Every line of the material below that holds the string "destruct" should be copied.
=== ENTRIES SUPPLIED ===
(** All trailing newlines go, and nothing else. *)
Lemma rstrip_newlines (base : bytes) (k : nat) :
  last base <> Some x0a ->
  rstrip newline (base ++ replicate k x0a) = base.
Proof.
  intros H. rewrite rstrip_app_stripped by done. by apply rstrip_newline_id.
Qed.

(** ** Stream composition *)

Lemma pipe_by_stream_steps (A B : Filter.t) (src snk : value) (h : heap) :
  pipe_by_stream A B [src; snk] h = materializing_pipe A B src snk h.
Proof.
  unfold pipe_by_stream, materializing_pipe, lambda2.
  unfold mbind, M_bind, bind. rewrite BytesIO_new_fresh.
  destruct (Filter.thunk A _ _) as [[v | e] h2]; [| done].
  by destruct (BytesIO_seek _ _ _) as [[w | e] h3].
Qed.

(** Once the left action has returned, the right action starts on a
    store in which the buffer holds what the left action left in it, read
    position at the start. *)
Lemma pipe_by_stream_materializes (A B : Filter.t) (src snk : value)
    (h h2 : heap) (v : value) (d : bytes) (p : nat) :
  Filter.thunk A [src; VStream (Buf (fresh_buffer h))] (with_fresh_buffer h)
    = (Return v, h2) ->
  bufs h2 !! fresh_buffer h = Some (mkBytesIO d p false) ->
  pipe_by_stream A B [src; snk] h =
    Filter.thunk B [VStream (Buf (fresh_buffer h)); snk]
                 (rewound (fresh_buffer h) d h2).
Proof.
  intros HA Hbuf. rewrite pipe_by_stream_steps. unfold materializing_pipe.
  by rewrite HA, (seek_start _ d p h2 Hbuf).
Qed.

Lemma read_all_rewound (n : nat) (d : bytes) (io : BytesIO) (snk : value)
    (h : heap) :
  bufs h !! n = Some io ->
  fst (Examples.read_all [VStream (Buf n); snk] (rewound n d h))
    = Return (VBytes d).
Proof.
  intros H. unfold Examples.read_all, lambda2, py_read.
  unfold mbind, M_bind, bind.
  by rewrite (read_from_start n d _ (rewound_lookup n d io h H)).
Qed.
===
**EXERCISE RESULT**
  destruct (Filter.thunk A _ _) as [[v | e] h2]; [| done].
  by destruct (BytesIO_seek _ _ _) as [[w | e] h3].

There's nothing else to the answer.